Start of MATERIAL SHOWN
(** C33: A page gets what its component needs and the browser does not have, and nothing
    else: the default dependencies and those of each style it asks for, each once and after what
    it requires unless that is loaded; the rules of its styles, each once; and the scripts
    that register just these as loaded.  It is refused only for a dependency that it needs
    and that nobody registered, or of no known type.  The texts that key the cache of orders
    are distinct for the sets of dependencies that pages need, and a style has one address. *)
Theorem page_complete (loaded : AlreadyLoaded) (comp : Component) (rer : Renderer) :
  distinctKeys pages -> pages (required comp) -> cacheOk pages pageGraph (lin rer) -> coherent (used comp) ->
  match renderWithDependencies loaded comp rer with
  | (Ok (links, scripts, node), rer') =>
      node = nodeOf comp /\ cacheOk pages pageGraph (lin rer')
      /\ exists deps styles,
        NoDup deps /\ (forall d, d ∈ deps <-> d ∈ required comp /\ d ∉ loadedDependencies loaded)
        /\ (forall i d d', deps !! i = Some d -> d' ∈ needs pageGraph d -> d' ∈ required comp ->
              d' ∈ loadedDependencies loaded \/ d' ∈ take i deps)
        /\ NoDup styles /\ (forall s, s ∈ styles <-> s ∈ used comp /\ style_id s ∉ loadedStyles loaded)
        /\ links = omap (linkOf rer) deps ++ styleTags (debug rer) styles
        /\ scripts = omap (scriptOf rer) deps ++ injected "styles" (map style_id styles)
                     ++ injected "dependencies" (map Dependency_String deps)
        /\ (forall d, d ∈ deps -> ~ unavailable rer d)
  | (Err e, _) => exists d, d ∈ required comp /\ (d ∉ loadedDependencies loaded) /\ unavailable rer d
  | _ => False
  end.
Proof using OL RL.
  intros HK HP HO HC. unfold renderWithDependencies. pose proof (contextRender_spec comp HC) as HX.
  pose proof (contextRender_required comp HC) as HR. pose proof (renderIn_node comp (mkContext ∅ defaultDependencies)) as HN.
  change (renderIn comp _) with (contextRender comp) in HN.
  destruct (contextRender comp) as [node ctx]. cbn in HX, HR, HN |- *. rewrite <- HR in *. subst node. unfold bind, wrapf, linearizeWith.
  pose proof (Linearize_orders pages (ctx_dependencies ctx) pageGraph (lin rer) HK HP HO) as HL.
  destruct (Linearize _ _ _) as [[l|e|p|] st]; try done; [|by destruct HL as (_ & HL & _); destruct (HL (pageGraph_acyclic _))].
  destruct HL as (HT & HO' & _). cbn. set (rer1 := mkRenderer _ _ _ _ _ st _).
  pose proof (tagDependencies_spec rer1 loaded l [] [] []) as HD. unfold lift.
  destruct (tagDependencies rer1 loaded _ l) as [tagged|e|p|]; try done.
  2: { destruct HD as (d & H1 & H2). exists d. split; [|exact H2]. apply elem_of_elements. by rewrite <- (proj1 HT). }
  destruct HD as [-> HU]. cbn. split; [done|]. split; [done|].
  destruct (newStyles_spec loaded _ ctx (iterations rer) HX) as [HS1 HS2].
  destruct (new_ordered loaded _ l HT) as (HN1 & HN2 & HN3).
  set (deps := List.filter (isNew loaded) l) in *. set (styles := newStyles _ _) in *.
  exists deps, styles. do 5 (split; [done|]). split; [|split; [|exact HU]].
  - apply (styleTags_appended (debug rer) styles).
  - destruct styles, deps; cbn; rewrite ?app_nil_r, <- ?app_assoc; done.
Qed.

(** ** What the browser says *)

Context {JL : JsonListLaws J}.

Lemma parseElements_spec {T} `{Countable T} (fn : string -> outcome T) (show : T -> string) l result :
  (forall t, t ∈ l -> fn (show t) = Ok t) -> parseElements fn (map show l) result = Ok (list_to_set l ∪ result).
Proof using Type.
  revert result. induction l as [|t l IH]; intros result Hl; cbn; [by rewrite union_empty_l_L|].
  rewrite Hl by by left. rewrite IH by (intros t' Ht; apply Hl; by right).
  by rewrite !(assoc_L (∪)), (comm_L (∪) (list_to_set l)).
Qed.

Lemma parseSet_spec {T} `{Countable T} (fn : string -> outcome T) (show : T -> string) l :
  (forall t, t ∈ l -> fn (show t) = Ok t) -> parseSet (MarshalList (map show l)) fn = Ok (list_to_set l).
Proof using JL.
  intros Hl. unfold parseSet. destruct (String.eqb_spec (MarshalList (map show l)) "") as [E|_]; [by apply MarshalList_some in E|].
  rewrite UnmarshalList_Marshal, (parseElements_spec fn show) by done. by rewrite union_empty_r_L.
Qed.

(** The identifiers and the names that the scripts of a page register, sent back in the
    headers of the next request, are read as what that page gave. *)
Lemma loaded_read_back (ids : list string) (deps : list Dependency) :
  (forall d, d ∈ deps -> (Type_ d = DependencyTypeStyle \/ Type_ d = DependencyTypeScript) /\ lacks ":" (Name d) = true) ->
  AlreadyLoadedFromRequest true (MarshalList ids) (MarshalList (map Dependency_String deps))
  = Ok (mkLoaded (list_to_set ids) (list_to_set deps)).
Proof using JL.
  intros Hd. unfold AlreadyLoadedFromRequest. cbn [negb]. rewrite <- (map_id ids) at 1. rewrite (parseSet_spec _ (fun x => x)) by done.
  rewrite (parseSet_spec _ Dependency_String); [done|]. intros d Hin. by apply ParseDependency_String, Hd.
Qed.

(** ** Where dependencies are served *)

(** Each dependency has its path, which leads to a dependency of that path. *)
Record registered (rer : Renderer) : Prop := {
  registered_path dep path : dependencyPaths rer !! dep = Some path ->
    exists bytes, dependencies rer !! dep = Some bytes /\ path = pathOf rer dep bytes
      /\ exists dep', pathDependencies rer !! path = Some dep';
  registered_dep path dep : pathDependencies rer !! path = Some dep -> dependencyPaths rer !! dep = Some path
}.

Lemma registerOne_registered rer dep bytes :
  dependencies rer !! dep = None -> registered rer -> registered (registerOne rer dep bytes).
Proof using Type.
  intros HN [H1 H2]. split; unfold registerOne; cbn [dependencies dependencyPaths pathDependencies].
  - intros d path [[<- <-]|[Hne Hp]]%lookup_insert_Some.
    + exists bytes. rewrite !lookup_insert_eq. split; [done|]. split; [done|]. by eexists.
    + destruct (H1 d path Hp) as (b & G1 & -> & d' & G2). exists b. rewrite lookup_insert_ne by done.
      split; [done|]. split; [done|].
      destruct (decide (pathOf rer dep bytes = pathOf rer d b)) as [->|E]; [rewrite lookup_insert_eq|rewrite lookup_insert_ne by done]; eauto.
  - intros path d [[<- <-]|[Hne Hp]]%lookup_insert_Some; [by rewrite lookup_insert_eq|]. apply H2 in Hp.
    rewrite lookup_insert_ne; [done|]. intros <-. destruct (H1 _ _ Hp) as (b & G & _). congruence.
Qed.

Lemma forEach_inv {St A X} (I : St -> Prop) (l : list A) (x : X) (f : X -> A -> Go St X) s :
  (forall x a s, I s -> I (snd (f x a s))) -> I s -> I (snd (forEach l x f s)).
Proof using Type.
  intros Hf. revert x s. induction l as [|a l IH]; intros x s Hs; [done|]. cbn. unfold bind.
  specialize (Hf x a s Hs). destruct (f x a s) as [[y|e|p|] s']; cbn in *; auto.
Qed.

Lemma RegisterDependencies_registered fns rer : registered rer -> registered (snd (RegisterDependencies fns rer)).
Proof using Type.
  intros H. unfold RegisterDependencies, bind at 1.
  match goal with |- context [forEach fns [] ?f rer] => pose proof (forEach_inv registered fns [] f rer) as HI; lapply HI end.
  - clear HI. intros HI. specialize (HI H). destruct (forEach _ _ _ rer) as [[errs|e|p|] rer1]; cbn in *; [|done..]. by destruct errs.
  - clear -R. intros errs fn rer H. unfold bind, registerAll, nextIteration. cbn.
    match goal with |- context [forEach ?l tt ?f ?r] => pose proof (forEach_inv registered l tt f r) as HI; lapply HI end.
    + clear HI. intros HI. lapply HI; [clear HI; intros HI|by destruct H].
      destruct (forEach _ tt _ _) as [[u|e|p|] rer1]; cbn in *; done.
    + clear HI. intros u d rer1 H1. unfold bind, get, put, fail, lift. cbn.
      destruct (dependencies rer1 !! d.1) eqn:E; cbn; [done|]. by apply registerOne_registered.
Qed.

(** The link of a page is answered, by a dependency of the same path. *)
Lemma link_served rer d path :
  registered rer -> dependencyPaths rer !! d = Some path -> HasPrefix path (assetPath rer) = true ->
  exists d' bytes, Renderer_Dependency rer path = Ok (d', bytes) /\ path = pathOf rer d' bytes.
Proof using Type.
  intros [H1 H2] Hp HA. destruct (H1 d path Hp) as (b & _ & _ & d' & Hd). pose proof (H2 _ _ Hd) as Hp'.
  destruct (H1 d' path Hp') as (b' & Hb & -> & _). exists d', b'. split; [|done]. unfold Renderer_Dependency.
  by rewrite HA, Hd, Hb.
Qed.
End Render.

(** ** Examples *)

(** Lists of texts, each character after a mark and each text before one. *)
Fixpoint markAll (s : string) : string :=
  match s with EmptyString => "" | String c s' => String "+" (String c (markAll s')) end.
Fixpoint marshalMarked (l : list string) : string :=
  match l with [] => "" | s :: l' => markAll s +:+ String ";" (marshalMarked l') end.
Fixpoint unmarshalMarked (s acc : string) : outcome (list string) :=
  match s with
  | EmptyString => Ok []
  | String m s' =>
      if (m =? ";")%char then l <-? unmarshalMarked s' "" ;; Ok (acc :: l)
      else match s' with
           | String c s'' => unmarshalMarked s'' (acc +:+ String c "")
           | EmptyString => Err (PlainError "unexpected end of JSON input")
           end
  end.

Lemma unmarshalMarked_text s acc rest : unmarshalMarked (markAll s +:+ rest) acc = unmarshalMarked rest (acc +:+ s).
Proof.
  revert acc. induction s as [|c s IH]; intros acc; [by rewrite string_app_nil|].
  change (unmarshalMarked (markAll s +:+ rest) (acc +:+ String c "") = unmarshalMarked rest (acc +:+ String c s)).
  rewrite IH, string_app_assoc. done.
Qed.

#[local] Instance markedList : JsonList := {|
  MarshalList l := String "[" (marshalMarked l);
  UnmarshalList s := match s with String _ s' => unmarshalMarked s' "" | EmptyString => Err (PlainError "unexpected end of JSON input") end
|}.

#[local] Instance markedList_laws : JsonListLaws markedList.
Proof.
  split; [|done]. intros l. cbn. induction l as [|s l IH]; [done|]. cbn.
  rewrite unmarshalMarked_text. cbn. by rewrite IH.
Qed.

#[local] Instance plainIds : Sqids := {| EncodeId n := Ok (if n =? 0 then "a" else "b") |}.
#[local] Existing Instance elementsOrder.
#[local] Existing Instance stdOrder.
#[local] Existing Instance plainSha.

(** The names of variables are cut at their first dash. *)
Example variables_found :
  fst (ParseStyle "color: var(--colors-red); margin: var(--size-1var(--x); var()" (mkStyles 0 0))
  = Ok (mkStyle 0 "sa" "color: var(--colors-red); margin: var(--size-1var(--x); var()" [style "colors"; style "size"]).
Proof. reflexivity. Qed.

Definition everyDefault : gmap Dependency string :=
  list_to_map (map (fun d => (d, Name d)) (elements defaultDependencies)).

Definition cardStyle : Style := mkStyle 0 "sa" "color: var(--colors-red)" [style "colors"].
Definition card : Component := Class_ [cardStyle; cardStyle] (fun c => Rendered ("<div class=" +:+ c +:+ ">")).

Definition sampleRenderer : Renderer :=
  match NewRenderer "/static/" [(everyDefault, None)] with
  | Ok rer => rer
  | _ => mkRenderer ∅ ∅ ∅ "" false (mkLinearize ∅ 0) 0
  end.

(** The font is loaded, and so is the style of another component. *)
Definition halfLoaded : AlreadyLoaded := mkLoaded {[ "sb" ]} {[ StyleFont ]}.

Lemma page_complete_witness :
  exists links scripts rer' deps styles,
    renderWithDependencies halfLoaded card sampleRenderer = (Ok (links, scripts, "<div class=sa sa>"), rer')
    /\ NoDup deps /\ (forall d, d ∈ deps <-> d ∈ required card /\ d ∉ loadedDependencies halfLoaded)
    /\ links = omap (linkOf sampleRenderer) deps ++ styleTags (debug sampleRenderer) styles.
Proof.
  assert (linearized (lin sampleRenderer) = ∅) as HL by by vm_compute.
  assert (coherent (used card)) as HC.
  { intros s1 s2 H1 H2 _. cbn in H1, H2. apply elem_of_cons in H1 as [->|H1]; [|apply list_elem_of_singleton in H1 as ->];
      (apply elem_of_cons in H2 as [->|H2]; [|apply list_elem_of_singleton in H2 as ->]); done. }
  pose proof (page_complete (fun u => u = required card) halfLoaded card sampleRenderer) as H.
  lapply H; [clear H; intros H|by intros u u' n -> ->]. specialize (H eq_refl).
  lapply H; [clear H; intros H; specialize (H HC)|intros u n l _ Hl; rewrite HL, lookup_empty in Hl; discriminate].
  set (r := renderWithDependencies halfLoaded card sampleRenderer) in *.
  assert (match fst r with Ok _ => True | _ => False end) as HO by (vm_compute; exact I).
  clearbody r. destruct r as [[[[links scripts] node]|e|p|] rer']; [|destruct HO..].
  destruct H as (H0 & _ & deps & styles & H1 & H2 & _ & _ & _ & H3 & _).
  exists links, scripts, rer', deps, styles. split; [|split; [exact H1|split; [exact H2|exact H3]]].
  rewrite H0. reflexivity.
Defined.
End of MATERIAL SHOWN
Search the records for the word "pathDependencies", then list every line that has it.

      /\ exists dep', pathDependencies rer !! path = Some dep';
  registered_dep path dep : pathDependencies rer !! path = Some dep -> dependencyPaths rer !! dep = Some path
  intros HN [H1 H2]. split; unfold registerOne; cbn [dependencies dependencyPaths pathDependencies].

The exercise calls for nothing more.